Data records
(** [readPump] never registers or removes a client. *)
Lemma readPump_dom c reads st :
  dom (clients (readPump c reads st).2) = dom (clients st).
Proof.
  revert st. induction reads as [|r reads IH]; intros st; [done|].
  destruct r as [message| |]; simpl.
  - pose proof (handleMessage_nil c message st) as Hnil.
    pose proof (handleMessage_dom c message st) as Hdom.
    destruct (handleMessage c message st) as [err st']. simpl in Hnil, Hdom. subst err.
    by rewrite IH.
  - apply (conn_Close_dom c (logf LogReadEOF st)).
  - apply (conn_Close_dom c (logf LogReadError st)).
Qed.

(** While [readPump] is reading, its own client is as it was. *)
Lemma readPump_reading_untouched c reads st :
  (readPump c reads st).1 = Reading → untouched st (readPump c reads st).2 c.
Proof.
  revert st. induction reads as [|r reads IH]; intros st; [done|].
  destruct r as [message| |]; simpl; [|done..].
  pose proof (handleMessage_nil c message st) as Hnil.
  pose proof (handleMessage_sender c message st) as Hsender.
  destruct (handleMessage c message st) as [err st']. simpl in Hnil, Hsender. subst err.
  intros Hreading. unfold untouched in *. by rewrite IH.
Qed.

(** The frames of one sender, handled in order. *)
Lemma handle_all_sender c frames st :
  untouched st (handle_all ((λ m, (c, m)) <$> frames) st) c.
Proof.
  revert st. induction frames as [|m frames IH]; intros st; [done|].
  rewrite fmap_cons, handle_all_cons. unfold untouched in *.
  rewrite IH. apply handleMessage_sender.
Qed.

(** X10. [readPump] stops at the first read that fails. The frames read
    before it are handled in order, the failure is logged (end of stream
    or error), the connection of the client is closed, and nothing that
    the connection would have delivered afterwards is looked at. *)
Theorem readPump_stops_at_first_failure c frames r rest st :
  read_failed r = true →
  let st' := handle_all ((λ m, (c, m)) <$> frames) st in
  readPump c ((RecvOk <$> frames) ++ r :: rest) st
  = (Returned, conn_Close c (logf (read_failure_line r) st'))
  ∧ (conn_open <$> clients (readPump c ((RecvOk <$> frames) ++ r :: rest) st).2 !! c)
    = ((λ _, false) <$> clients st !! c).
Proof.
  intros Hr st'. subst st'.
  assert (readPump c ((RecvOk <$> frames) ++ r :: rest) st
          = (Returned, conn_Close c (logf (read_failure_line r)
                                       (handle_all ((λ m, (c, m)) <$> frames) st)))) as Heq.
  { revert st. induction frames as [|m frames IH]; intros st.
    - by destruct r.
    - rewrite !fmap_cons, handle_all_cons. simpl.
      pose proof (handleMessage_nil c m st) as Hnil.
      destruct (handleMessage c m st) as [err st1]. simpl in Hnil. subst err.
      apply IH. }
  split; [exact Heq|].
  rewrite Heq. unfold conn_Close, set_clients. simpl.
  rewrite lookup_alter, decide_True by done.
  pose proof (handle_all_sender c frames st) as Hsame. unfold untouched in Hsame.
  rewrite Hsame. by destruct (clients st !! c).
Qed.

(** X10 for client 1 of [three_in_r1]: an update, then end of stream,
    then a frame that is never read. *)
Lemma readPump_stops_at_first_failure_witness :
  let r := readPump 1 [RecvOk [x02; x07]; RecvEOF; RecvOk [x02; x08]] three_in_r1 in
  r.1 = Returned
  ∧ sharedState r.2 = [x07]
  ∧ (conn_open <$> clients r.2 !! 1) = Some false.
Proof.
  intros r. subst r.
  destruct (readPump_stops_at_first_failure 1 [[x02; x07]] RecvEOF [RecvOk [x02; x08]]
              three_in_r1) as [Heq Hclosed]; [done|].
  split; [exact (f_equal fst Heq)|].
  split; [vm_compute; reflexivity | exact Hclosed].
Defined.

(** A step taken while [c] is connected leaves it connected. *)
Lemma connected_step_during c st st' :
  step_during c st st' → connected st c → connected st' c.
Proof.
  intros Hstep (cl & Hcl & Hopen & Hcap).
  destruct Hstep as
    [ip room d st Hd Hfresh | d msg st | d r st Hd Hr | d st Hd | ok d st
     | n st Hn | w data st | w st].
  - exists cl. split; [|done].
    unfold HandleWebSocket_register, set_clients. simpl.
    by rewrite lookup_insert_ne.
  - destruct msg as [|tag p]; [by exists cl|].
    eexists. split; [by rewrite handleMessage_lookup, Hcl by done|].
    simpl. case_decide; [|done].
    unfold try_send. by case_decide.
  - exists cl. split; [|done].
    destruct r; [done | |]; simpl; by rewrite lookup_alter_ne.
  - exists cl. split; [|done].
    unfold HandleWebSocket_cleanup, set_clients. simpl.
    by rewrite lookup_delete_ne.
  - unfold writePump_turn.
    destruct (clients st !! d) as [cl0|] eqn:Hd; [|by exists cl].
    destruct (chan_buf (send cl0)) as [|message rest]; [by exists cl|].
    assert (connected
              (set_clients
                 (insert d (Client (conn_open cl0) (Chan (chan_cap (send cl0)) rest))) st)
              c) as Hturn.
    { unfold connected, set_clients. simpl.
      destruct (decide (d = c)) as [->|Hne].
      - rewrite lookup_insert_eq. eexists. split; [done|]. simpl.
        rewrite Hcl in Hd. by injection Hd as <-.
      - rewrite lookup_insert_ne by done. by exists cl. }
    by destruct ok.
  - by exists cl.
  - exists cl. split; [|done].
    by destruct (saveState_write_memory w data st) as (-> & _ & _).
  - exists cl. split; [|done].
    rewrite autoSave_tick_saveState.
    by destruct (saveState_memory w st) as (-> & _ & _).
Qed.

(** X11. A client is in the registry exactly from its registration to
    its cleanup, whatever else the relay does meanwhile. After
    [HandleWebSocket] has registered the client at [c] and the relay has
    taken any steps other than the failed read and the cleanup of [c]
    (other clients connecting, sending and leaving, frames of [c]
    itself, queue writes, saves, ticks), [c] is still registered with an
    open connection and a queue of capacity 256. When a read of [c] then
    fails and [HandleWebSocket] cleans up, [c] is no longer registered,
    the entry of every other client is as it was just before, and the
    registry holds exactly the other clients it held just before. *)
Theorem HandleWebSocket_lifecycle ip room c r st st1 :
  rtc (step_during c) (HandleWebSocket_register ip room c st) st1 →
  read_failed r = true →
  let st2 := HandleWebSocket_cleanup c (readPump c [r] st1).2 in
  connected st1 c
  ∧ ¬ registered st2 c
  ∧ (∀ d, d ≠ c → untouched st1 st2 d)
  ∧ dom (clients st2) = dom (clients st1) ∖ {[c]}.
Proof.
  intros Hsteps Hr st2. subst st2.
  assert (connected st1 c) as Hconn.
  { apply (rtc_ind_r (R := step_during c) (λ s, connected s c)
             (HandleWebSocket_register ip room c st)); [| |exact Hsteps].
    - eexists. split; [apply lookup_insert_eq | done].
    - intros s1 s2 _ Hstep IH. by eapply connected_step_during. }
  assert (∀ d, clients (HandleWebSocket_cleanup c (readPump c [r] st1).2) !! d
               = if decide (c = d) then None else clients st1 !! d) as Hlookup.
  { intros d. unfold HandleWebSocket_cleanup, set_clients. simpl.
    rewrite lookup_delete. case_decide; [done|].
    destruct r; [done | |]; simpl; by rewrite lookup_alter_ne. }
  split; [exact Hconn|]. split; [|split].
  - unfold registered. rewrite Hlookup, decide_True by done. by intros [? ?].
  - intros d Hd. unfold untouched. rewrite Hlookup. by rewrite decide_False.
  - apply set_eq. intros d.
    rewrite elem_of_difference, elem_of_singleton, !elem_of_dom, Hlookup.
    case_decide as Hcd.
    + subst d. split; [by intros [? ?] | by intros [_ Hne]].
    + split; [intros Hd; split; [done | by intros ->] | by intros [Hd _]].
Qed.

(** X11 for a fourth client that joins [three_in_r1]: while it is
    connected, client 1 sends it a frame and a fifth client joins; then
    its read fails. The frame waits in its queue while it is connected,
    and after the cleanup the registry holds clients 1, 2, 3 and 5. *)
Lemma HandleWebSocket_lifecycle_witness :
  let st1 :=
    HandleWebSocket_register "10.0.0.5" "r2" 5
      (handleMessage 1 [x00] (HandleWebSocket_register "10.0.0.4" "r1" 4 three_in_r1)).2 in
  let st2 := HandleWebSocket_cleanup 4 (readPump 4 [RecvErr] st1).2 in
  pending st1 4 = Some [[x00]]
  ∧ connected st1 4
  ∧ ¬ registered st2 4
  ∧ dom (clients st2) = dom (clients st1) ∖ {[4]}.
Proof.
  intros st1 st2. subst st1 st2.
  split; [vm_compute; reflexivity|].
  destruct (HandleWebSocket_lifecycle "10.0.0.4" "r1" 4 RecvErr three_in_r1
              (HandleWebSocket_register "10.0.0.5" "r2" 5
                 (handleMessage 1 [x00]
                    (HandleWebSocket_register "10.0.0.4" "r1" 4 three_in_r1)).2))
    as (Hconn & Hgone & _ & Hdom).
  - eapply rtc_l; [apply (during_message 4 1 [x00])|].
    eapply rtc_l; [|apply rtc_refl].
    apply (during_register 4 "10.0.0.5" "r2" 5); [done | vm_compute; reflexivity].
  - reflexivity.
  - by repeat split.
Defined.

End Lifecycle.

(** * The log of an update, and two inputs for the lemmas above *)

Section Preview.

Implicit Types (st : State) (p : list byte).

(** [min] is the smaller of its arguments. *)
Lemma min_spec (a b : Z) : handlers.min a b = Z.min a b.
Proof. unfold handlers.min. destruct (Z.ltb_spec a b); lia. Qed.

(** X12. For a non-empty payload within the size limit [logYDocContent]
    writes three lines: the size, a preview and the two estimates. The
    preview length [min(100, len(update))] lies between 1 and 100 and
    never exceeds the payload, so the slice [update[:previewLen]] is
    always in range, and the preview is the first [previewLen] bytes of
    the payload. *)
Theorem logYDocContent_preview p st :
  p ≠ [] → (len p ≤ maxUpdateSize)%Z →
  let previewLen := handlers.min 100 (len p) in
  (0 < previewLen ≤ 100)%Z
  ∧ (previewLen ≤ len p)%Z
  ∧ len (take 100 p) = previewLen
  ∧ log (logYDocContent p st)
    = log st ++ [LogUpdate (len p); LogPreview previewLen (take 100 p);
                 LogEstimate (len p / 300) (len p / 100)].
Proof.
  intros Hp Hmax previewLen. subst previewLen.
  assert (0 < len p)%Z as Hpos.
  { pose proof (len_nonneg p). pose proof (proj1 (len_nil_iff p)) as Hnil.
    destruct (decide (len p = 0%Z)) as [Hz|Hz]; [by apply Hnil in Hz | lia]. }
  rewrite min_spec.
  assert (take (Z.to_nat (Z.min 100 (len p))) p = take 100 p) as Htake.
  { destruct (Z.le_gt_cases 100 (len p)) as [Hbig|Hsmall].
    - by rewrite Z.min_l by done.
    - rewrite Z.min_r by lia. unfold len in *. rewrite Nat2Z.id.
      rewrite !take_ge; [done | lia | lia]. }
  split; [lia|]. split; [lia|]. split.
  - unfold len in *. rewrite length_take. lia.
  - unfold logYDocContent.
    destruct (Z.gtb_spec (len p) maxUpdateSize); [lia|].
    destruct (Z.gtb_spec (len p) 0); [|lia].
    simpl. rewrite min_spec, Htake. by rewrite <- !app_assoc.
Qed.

__Exercise brief__
Looking at the data above, return every line from the one with "rewrite fmap_cons, handle_all_cons." down to the one with "destruct (handleMessage c m st)", exactly and inclusively.

__Worked solution__
  rewrite fmap_cons, handle_all_cons. unfold untouched in *.
  rewrite IH. apply handleMessage_sender.
Qed.

(** X10. [readPump] stops at the first read that fails. The frames read
    before it are handled in order, the failure is logged (end of stream
    or error), the connection of the client is closed, and nothing that
    the connection would have delivered afterwards is looked at. *)
Theorem readPump_stops_at_first_failure c frames r rest st :
  read_failed r = true →
  let st' := handle_all ((λ m, (c, m)) <$> frames) st in
  readPump c ((RecvOk <$> frames) ++ r :: rest) st
  = (Returned, conn_Close c (logf (read_failure_line r) st'))
  ∧ (conn_open <$> clients (readPump c ((RecvOk <$> frames) ++ r :: rest) st).2 !! c)
    = ((λ _, false) <$> clients st !! c).
Proof.
  intros Hr st'. subst st'.
  assert (readPump c ((RecvOk <$> frames) ++ r :: rest) st
          = (Returned, conn_Close c (logf (read_failure_line r)
                                       (handle_all ((λ m, (c, m)) <$> frames) st)))) as Heq.
  { revert st. induction frames as [|m frames IH]; intros st.
    - by destruct r.
    - rewrite !fmap_cons, handle_all_cons. simpl.
      pose proof (handleMessage_nil c m st) as Hnil.
      destruct (handleMessage c m st) as [err st1]. simpl in Hnil. subst err.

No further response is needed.